The whole Starbucks thing seems to be getting me on a role in the wifi security arena. The recent deluge of free wifi security articles reminded me of an article Brian Krebbs wrote a while back called “Wi-Fi Street Smarts, iPhone Edition” about hotspot security. One of the pieces of advice was to remove known networks from your iPhone. Here are the instructions he posted.
“To force your iPhone to forget a wireless network after you’re done using it, click “Settings,” “Wi-Fi Networks,” select the wireless network’s name, and then ‘Forget this Network.’“
The problem back then was that there was no way to “Forget this Network” unless you were currently in the same location where you initially connected to the access point.

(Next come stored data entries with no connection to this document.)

(** [str(v)], which is also what an f-string placeholder inserts. *)
Definition str (v : value) : string :=
  match v with
  | VNone => "None"
  | VStr s => s
  | VObj _ _ _ str_conv => str_conv
  end.

(** [getattr(v, 'metadata', {})] *)
Definition getattr_metadata (v : value) : mapping :=
  match v with
  | VObj _ _ (Some m) _ => m
  | _ => []
  end.

(** Exceptions: the class name and [str(e)].  They stand for instances of
    [Exception], which both [except Exception] and a bare [except] catch. *)
Record exn : Type := mkExn { exn_class : string; exn_str : string }.

End Py.
Import Py.

(** ** Effects: outcomes and the trace of outside calls *)

Inductive outcome (A : Type) : Type :=
| Returned (a : A)
| Raised (e : exn).
Arguments Returned {A} a.
Arguments Raised {A} e.

(** Who is being closed in [cleanup]. *)
Inductive role : Type := Research | Blog.

Inductive event : Type :=
| Call (stage : nat) (input : string)      (* stage [stage] of a workflow *)
| Transport (input : string)               (* the LangChain executor *)
| Close (who : role).                      (* [agent.close()] *)

Definition trace : Type := list event.

(** A computation extends the trace and returns or raises; the trace
    survives a raise. *)
Definition M (A : Type) : Type := trace -> trace * outcome A.

Definition ret {A} (a : A) : M A := fun t => (t, Returned a).

Definition raise {A} (e : exn) : M A := fun t => (t, Raised e).

Definition bind {A B} (m : M A) (f : A -> M B) : M B :=
  fun t =>
    match m t with
    | (t', Returned a) => f a t'
    | (t', Raised e) => (t', Raised e)
    end.

(** [try: body  except ...: handler] catching every exception the model
    has. *)
Definition try_except {A} (body : M A) (handler : exn -> M A) : M A :=
  fun t =>
    match body t with
    | (t', Returned a) => (t', Returned a)
    | (t', Raised e) => handler e t'
    end.

(** An outside call: log the event, then take the callee's outcome. *)
Definition perform {A} (ev : event) (o : outcome A) : M A :=
  fun t => (t ++ [ev], o).

Notation "x <- m ;; k" := (bind m (fun x => k))
  (at level 61, m at next level, right associativity).
Notation "m ;;; k" := (bind m (fun _ => k))
  (at level 61, right associativity).

(** ** Result normalisation ([create_blog_from_topic], lines 217-234) *)

Definition extract_content (result : value) : value :=
  if is_None result then VStr "No content generated"
  else if isinstance_str result then result
  else match getattr result a_text with
       | Some text => text
       | None =>
           match getattr result a_content with
           | Some content => content
           | None => VStr (str result)
           end
       end.

Definition extract_metadata (result : value) : mapping :=
  if is_None result || isinstance_str result then []
  else getattr_metadata result.

(** The unwrapping chains of [SequentialWorkflow.run].  Lines 40-45 (the
    [get_response] branch) ask for [content] first. *)
Definition unwrap_content_first (result : value) : value :=
  match getattr result a_content with
  | Some content => content
  | None =>
      match getattr result a_text with
      | Some text => text
      | None => if negb (isinstance_str result) then VStr (str result)
                else result
      end
  end.

(** Lines 49-54, 58-63, 67-72 (the [run] / [sync_run] branches) and 83-88
    ([research_content]) ask for [text] first. *)
Definition unwrap_text_first (result : value) : value :=
  match getattr result a_text with
  | Some text => text
  | None =>
      match getattr result a_content with
      | Some content => content
      | None => if negb (isinstance_str result) then VStr (str result)
                else result
      end
  end.

(** ** Agents as [SequentialWorkflow.run] sees them

    [run] probes an agent with [hasattr] and [asyncio.iscoroutinefunction]
    and then calls one method.  A method is modelled by the outcome of the
    (awaited) call on a given input. *)

Definition method : Type := string -> outcome value.

Record agent : Type := mkAgent {
  (* [get_response], when the attribute exists: is it a coroutine
     function, and what does calling it give *)
  get_response : option (bool * method);
  (* same for [run] *)
  run_attr : option (bool * method);
  sync_run_attr : option method;
  (* [await agent(current_input)]; raises [TypeError] when the object is
     not callable or the call is not awaitable *)
  call_attr : method
}.

(** Which branch of lines 36-75 an agent takes; the order of the tests is
    the order of the [if] / [elif] chain. *)
Inductive branch : Type :=
| ByGetResponse (m : method)
| ByAsyncRun (m : method)
| BySyncRun (m : method)
| ByRun (m : method)
| ByCall (m : method).

Definition select_branch (a : agent) : branch :=
  match get_response a with
  | Some (true, m) => ByGetResponse m
  | _ =>
      match run_attr a with
      | Some (true, m) => ByAsyncRun m
      | _ =>
          match sync_run_attr a with
          | Some m => BySyncRun m
          | None =>
              match run_attr a with
              | Some (_, m) => ByRun m
              | None => ByCall (call_attr a)
              end
          end
      end
  end.

Definition map_outcome {A B} (f : A -> B) (o : outcome A) : outcome B :=
  match o with
  | Returned a => Returned (f a)
  | Raised e => Raised e
  end.

(** The value bound to [result] at line 77 when the agent is given
    [current_input], or the exception its call raised. *)
Definition stage_result (a : agent) (current_input : string) : outcome value :=
  match select_branch a with
  | ByGetResponse m => map_outcome unwrap_content_first (m current_input)
  | ByAsyncRun m => map_outcome unwrap_text_first (m current_input)
  | BySyncRun m => map_outcome unwrap_text_first (m current_input)
  | ByRun m => map_outcome unwrap_text_first (m current_input)
  | ByCall m => m current_input
  end.

(** ** The prompt built for the blog agent (lines 90-105) *)

Definition nl : string := String (ascii_of_nat 10) EmptyString.

Definition indent : string := "                ".

Definition line (s : string) : string := indent ++ s ++ nl.

(** [research_content] as computed at lines 82-88. *)
Definition research_content (result : value) : value :=
  unwrap_text_first result.

(** The f-string; its placeholder inserts [str(research_content)]. *)
Definition blog_prompt (research_content : value) : string :=
  nl
  ++ line "Transform the following research content into an engaging blog post:"
  ++ line ""
  ++ line "Research Content:"
  ++ line (str research_content)
  ++ line ""
  ++ line "Requirements:"
  ++ line "- Create a compelling headline and introduction"
  ++ line "- Use clear section headers and structure"
  ++ line "- Include practical examples and applications"
  ++ line "- Make complex concepts accessible"
  ++ line "- Ensure proper markdown formatting"
  ++ line "- Conclude with key takeaways and next steps"
  ++ line ""
  ++ line "Create a complete, publication-ready blog post."
  ++ indent.

(** ** [SequentialWorkflow] *)

Record SequentialWorkflow : Type := mkWorkflow { agents : list agent }.

(** [__init__] (lines 16-17) stores the list. *)
Definition SequentialWorkflow_init (agents : list agent)
  : outcome SequentialWorkflow :=
  Returned (mkWorkflow agents).

(** The two variables the loop of [run] updates. *)
Record loop_state : Type := mkLoop {
  results : list value;
  current_input : string
}.

(** Lines 80-105: only the first iteration of a workflow with more than one
    agent replaces [current_input]. *)
Definition next_input (n i : nat) (result : value) (current_input : string)
  : string :=
  if ((i =? 0)%nat && (1 <? n)%nat)%bool
  then blog_prompt (research_content result)
  else current_input.

(** One iteration of the [for] loop, for the agent at index [i] of [n]. *)
Definition loop_body (n i : nat) (a : agent) (st : loop_state) : M loop_state :=
  result <- perform (Call i (current_input st))
                    (stage_result a (current_input st)) ;;
  ret (mkLoop (results st ++ [result])
              (next_input n i result (current_input st))).

Fixpoint loop (n i : nat) (rest : list agent) (st : loop_state) : M loop_state :=
  match rest with
  | [] => ret st
  | a :: rest' =>
      st' <- loop_body n i a st ;;
      loop n (S i) rest' st'
  end.

Definition run (self : SequentialWorkflow) (initial_input : string)
  : M (list value) :=
  st <- loop (length (agents self)) 0 (agents self) (mkLoop [] initial_input) ;;
  ret (results st).

(** [stage_log i ags evs rs]: the calls [evs] are one call per agent of
    [ags], numbered from [i] in order, each of which returned, and [rs]
    are the values they left in [result], in the same order. *)
Inductive stage_log : nat -> list agent -> list event -> list value -> Prop :=
| stage_log_nil (i : nat) : stage_log i [] [] []
| stage_log_cons (i : nat) (a : agent) (rest : list agent) (input : string)
    (r : value) (evs : list event) (rs : list value) :
    stage_result a input = Returned r ->
    stage_log (S i) rest evs rs ->
    stage_log i (a :: rest) (Call i input :: evs) (r :: rs).

(** ** [ResearchToBlogOrchestrator] *)

(** An agent held by the orchestrator: its workflow face, and its [close]
    attribute when it has one (the outcome of [await agent.close()]). *)
Record handle : Type := mkHandle {
  as_agent : agent;
  close_attr : option (outcome unit)
}.

Record ResearchToBlogOrchestrator : Type := mkOrchestrator {
  research_agent : option handle;
  blog_agent : option handle
}.

(** [__init__] (lines 113-115) *)
Definition ResearchToBlogOrchestrator_init : ResearchToBlogOrchestrator :=
  mkOrchestrator None None.

(** [None] put in a workflow: no attribute is found and line 75 calls it. *)
Definition none_agent : agent :=
  mkAgent None None None
    (fun _ => Raised (mkExn "TypeError" "'NoneType' object is not callable")).

Definition workflow_agent (h : option handle) : agent :=
  match h with
  | Some h => as_agent h
  | None => none_agent
  end.

(** Truth value of an attribute that is [None] or an agent object. *)
Definition truthy {A} (o : option A) : bool :=
  match o with Some _ => true | None => false end.

Record section_result : Type := mkSection {
  content : value;
  metadata : mapping
}.

Record workflow_results : Type := mkResults {
  topic : string;
  research : section_result;
  blog_post : section_result;
  workflow_status : string
}.

(** [results[k] if len(results) > k else None] *)
Definition item_or_None (results : list value) (k : nat) : value :=
  if (k <? length results)%nat then nth k results VNone else VNone.

Definition lift {A} (o : outcome A) : M A := fun t => (t, o).

(** The ["content"] / ["metadata"] pair built for each result at lines
    238-245. *)
Definition normalize (result : value) : section_result :=
  mkSection (extract_content result) (extract_metadata result).

Section Orchestrator.

(** [initialize] (lines 117-189) imports the SDKs, reads the environment
    and builds the clients: it is taken as given, by what it leaves in
    [self] or the exception it raises. *)
Variable initialize :
  ResearchToBlogOrchestrator -> outcome ResearchToBlogOrchestrator.
(** The loop accepts exactly the lists of well-formed stacks whose names
    are distinct and not recorded yet. *)
Lemma validateStacks_None (stacks : list ExternalStackConfig.t) :
  forall i m,
    validateStacks i stacks m = None
    <-> Forall wellFormed stacks
        /\ NoDup (names stacks)
        /\ Forall (fun n => seen m n = false) (names stacks).
Proof.
  induction stacks as [|stack rest IH]; intros i m.
  - cbn. split; [intros _; repeat constructor | reflexivity].
  - split.
    + intros Hv. cbn [validateStacks] in Hv.
      destruct (String.eqb_spec (ExternalStackConfig.Name stack) "")
        as [|Hname]; [discriminate|].
      destruct (seen m (ExternalStackConfig.Name stack)) eqn:Hseen;
        [discriminate|].
      destruct ((length (ExternalStackConfig.Include stack) =? 0)%nat
                && (length (ExternalStackConfig.Modules stack) =? 0)%nat)
        eqn:Hb; [discriminate|].
      destruct (existsb _ (ExternalStackConfig.Include stack)) eqn:He;
        [discriminate|].
      apply IH in Hv as (Hwf & Hnd & Hunseen).
      assert (ExternalStackConfig.Name stack ∉ names rest) as Hfresh.
      { intros Hin. rewrite Forall_forall in Hunseen.
        specialize (Hunseen _ Hin). rewrite seen_insert in Hunseen.
        now destruct (decide _). }
      split; [|split].
      * constructor; [|exact Hwf]. split; [exact Hname|]. split.
        -- intros [H1 H2]. rewrite H1, H2 in Hb. discriminate.
        -- intros Hin. apply existsb_empty_pattern in Hin. congruence.
      * cbn. apply NoDup_cons. split; assumption.
      * cbn. constructor; [exact Hseen|].
        rewrite Forall_forall in Hunseen |- *. intros n Hn.
        specialize (Hunseen n Hn). rewrite seen_insert in Hunseen.
        now destruct (decide _).
    + intros (Hwf & Hnd & Hunseen). cbn in Hnd, Hunseen.
      apply Forall_cons in Hwf as [Hwf Hwfs].
      apply NoDup_cons in Hnd as [Hfresh Hnd].
      apply Forall_cons in Hunseen as [Hseen Hunseen].
      rewrite validateStacks_step by assumption.
      apply IH. split; [assumption|]. split; [assumption|].
      rewrite Forall_forall in Hunseen |- *. intros n Hn.
      rewrite seen_insert. destruct (decide _) as [<-|]; [contradiction|].
      now apply Hunseen.
Qed.
(** ** [VoxelTree.tsx] *)

(** One entry of [instancesData]. *)
Record InstanceData : Type := mkInstanceData
  { treePos : Vector3; scatterPos : Vector3; initialPos : Vector3;
    treeRot : Quaternion; initialRot : Quaternion; scatterRot : Quaternion }.

(** [currentPositions[i]] and [currentQuaternions[i]]: the mutable state of
    voxel [i]. *)
Record VoxelCurrent : Type := mkVoxelCurrent
  { currentPosition : Vector3; currentQuaternion : Quaternion }.

(** [const step = Math.min(1, delta * 2.5)] *)
Definition voxel_step (delta : Q) : Q := Qmin 1 (delta * 2.5).

Definition voxel_targetPos (mode : AppMode) (d : InstanceData) : Vector3 :=
  match mode with
  | SCATTERED => scatterPos d
  | INITIAL => initialPos d
  | TREE => treePos d
  end.

Definition voxel_targetRot (mode : AppMode) (d : InstanceData) : Quaternion :=
  match mode with
  | SCATTERED => scatterRot d
  | INITIAL => initialRot d
  | TREE => treeRot d
  end.

(** [mode === 'INITIAL' ? 0.2 : (mode === 'TREE' ? 1 : 0.8)] *)
Definition voxel_targetScale (mode : AppMode) : Q :=
  match mode with
  | INITIAL => 0.2
  | TREE => 1
  | SCATTERED => 0.8
  end.

(** The position update of the loop body, lines 158-168.  The three
    assignments of the fountain branch are kept in source order; each reads
    the coordinate it overwrites. *)
Definition voxel_move (mode : AppMode) (step : Q) (targetPos : Vector3)
    (cur : Vector3) : Vector3 :=
  match mode with
  | SCATTERED =>
      if Qlt_le_dec (vy cur) (-2) then
        let cur1 := mkVector3 (lerp (vx cur) 0 (step * 0.5)) (vy cur) (vz cur) in
        let cur2 := mkVector3 (vx cur1) (vy cur1) (lerp (vz cur1) 0 (step * 0.5)) in
        mkVector3 (vx cur2) (lerp (vy cur2) (vy targetPos) step) (vz cur2)
      else Vector3_lerp cur targetPos step
  | _ => Vector3_lerp cur targetPos step
  end.

(** One iteration of [for (let i = 0; i < voxels.length; i++)]: the new
    mutable state of voxel [i] and the [dummy] whose matrix is stored with
    [setMatrixAt(i, dummy.matrix)].  The incoming [dummy] is the one left by
    the previous iteration: every field is overwritten. *)
Definition voxel_iteration (mode : AppMode) (step : Q) (d : InstanceData)
    (cur : VoxelCurrent) (dummy : Object3D) : VoxelCurrent * Object3D :=
  let targetPos := voxel_targetPos mode d in
  let targetRot := voxel_targetRot mode d in
  let pos := voxel_move mode step targetPos (currentPosition cur) in
  let quat := slerp (currentQuaternion cur) targetRot step in
  let dummy1 := mkObject3D (position dummy) quat (scale dummy) in
  let targetScale := voxel_targetScale mode in
  let dummy2 := mkObject3D pos (quaternion dummy1) (scale dummy1) in
  let dummy3 := mkObject3D (position dummy2) (quaternion dummy2) (setScalar targetScale) in
  (mkVoxelCurrent pos quat, dummy3).

(** The loop: [data] and [curs] have the length of [voxels] by construction
    (both are [map]s of it).  The result is the new mutable state, the
    instance matrices written this frame, and the final [dummy]. *)
Fixpoint voxel_loop (mode : AppMode) (step : Q) (data : list InstanceData)
    (curs : list VoxelCurrent) (dummy : Object3D)
    : list VoxelCurrent * list Object3D * Object3D :=
  match data, curs with
  | d :: data', cur :: curs' =>
      let '(cur', dummy') := voxel_iteration mode step d cur dummy in
      let '(rest, mats, dummy'') := voxel_loop mode step data' curs' dummy' in
      (cur' :: rest, dummy' :: mats, dummy'')
  | _, _ => ([], [], dummy)
  end.

(** The state [useFrame] works on: the two arrays, the shared [dummy], and
    [meshRef.current] ([None] while the ref is [null]) holding the instance
    matrices. *)
Record VoxelTreeState : Type := mkVoxelTreeState
  { currents : list VoxelCurrent;
    dummy : Object3D;
    meshRef : option (list Object3D) }.

Definition VoxelTree_useFrame (mode : AppMode) (data : list InstanceData)
    (delta : Q) (s : VoxelTreeState) : VoxelTreeState :=
  match meshRef s with
  | None => s
  | Some _ =>
      let step := voxel_step delta in
      let '(curs, mats, dm) := voxel_loop mode step data (currents s) (dummy s) in
      mkVoxelTreeState curs dm (Some mats)
  end.

(** ** [Scene.tsx]: [AnimatedOrnament] *)

Inductive OrnamentType : Type :=
  | camera | gift | star | snowman | topper | snowflake | goldTree
  | redBulb | yellowBulb.

Record OrnamentConfig : Type := mkOrnamentConfig
  { id : nat;
    type : OrnamentType;
    o_treePos : Vector3;
    o_treeRot : Euler;
    o_scatterPos : Vector3;
    o_scatterRot : Euler;
    o_initialPos : Vector3;
    o_scale : Q }.

(** [const step = Math.min(1, delta * 3)] *)
Definition ornament_step (delta : Q) : Q := Qmin 1 (delta * 3).

Definition ornament_targetPos (mode : AppMode) (config : OrnamentConfig) : Vector3 :=
  match mode with
  | INITIAL => o_initialPos config
  | SCATTERED => o_scatterPos config
  | TREE => o_treePos config
  end.

Definition ornament_targetRot (mode : AppMode) (config : OrnamentConfig) : Euler :=
  match mode with
  | INITIAL => o_scatterRot config
  | SCATTERED => o_scatterRot config
  | TREE => o_treeRot config
  end.

Definition ornament_targetScale (mode : AppMode) (config : OrnamentConfig) : Q :=
  match mode with
  | INITIAL => 0.2
  | SCATTERED => o_scale config
  | TREE => o_scale config
  end.

(** Lines 92-106; the threshold of the ornaments is [-1]. *)
Definition ornament_move (mode : AppMode) (step : Q) (targetPos : Vector3)
    (cur : Vector3) : Vector3 :=
  match mode with
  | SCATTERED =>
      if Qlt_le_dec (vy cur) (-1) then
        let currentX := vx cur in
        let currentZ := vz cur in
        let cur1 := mkVector3 (lerp currentX 0 (step * 0.5)) (vy cur) (vz cur) in
        let cur2 := mkVector3 (vx cur1) (vy cur1) (lerp currentZ 0 (step * 0.5)) in
        mkVector3 (vx cur2) (lerp (vy cur2) (vy targetPos) step) (vz cur2)
      else Vector3_lerp cur targetPos step
  | _ => Vector3_lerp cur targetPos step
  end.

I was hoping the iOS 4 would have fixed this problem but unfortunately it doesn’t. I know on Macs and Windows PCs you can get a list of previously connected networks through their advanced network properties options. From this list you can delete the networks completely and/or just deselect the ones that you don’t want to automatically connect to. Up to this point, the iPhone doesn’t seem to support a similar option.
The Googles have not turned up anything yet for me as well. The only solution seems to be to rename a spare access point to the SSID of the network you want to forget, connect to it with the iPhone, and choose the option to forget the network. This kludge seems like a lot of work and something that an average user probably doesn’t know how or want to do. Apple usability anyone?
Controlling the wifi networks you automatically connect to is very important. If you don’t clean up this list periodically, you are more at risk of becoming the victim of evil-twin or Karmetasploit-type attacks. Additionally, it seems that wifi device makers and the OSs that connect to them (including the iPhone) need to go a step further. For example, there needs to be some type of secured handshake between the “linksys” you normally connect to and the rouge “linksys” down the street. Maybe some sort of certificate or fingerprint acceptance process similar to how you trust SSH server signatures would be an option.
How are you getting the iPhone to “forget” networks? What type of handshake do you recommend between different devices with the same SSID? Let us know in the comments below.
Well thanks for listening to this little rant. See ya!
No related posts.
This might be where geolocation data might become useful. “only connect to this SSID at +-100m from these coordinates”
@Ben H Good point… That’s one alternative.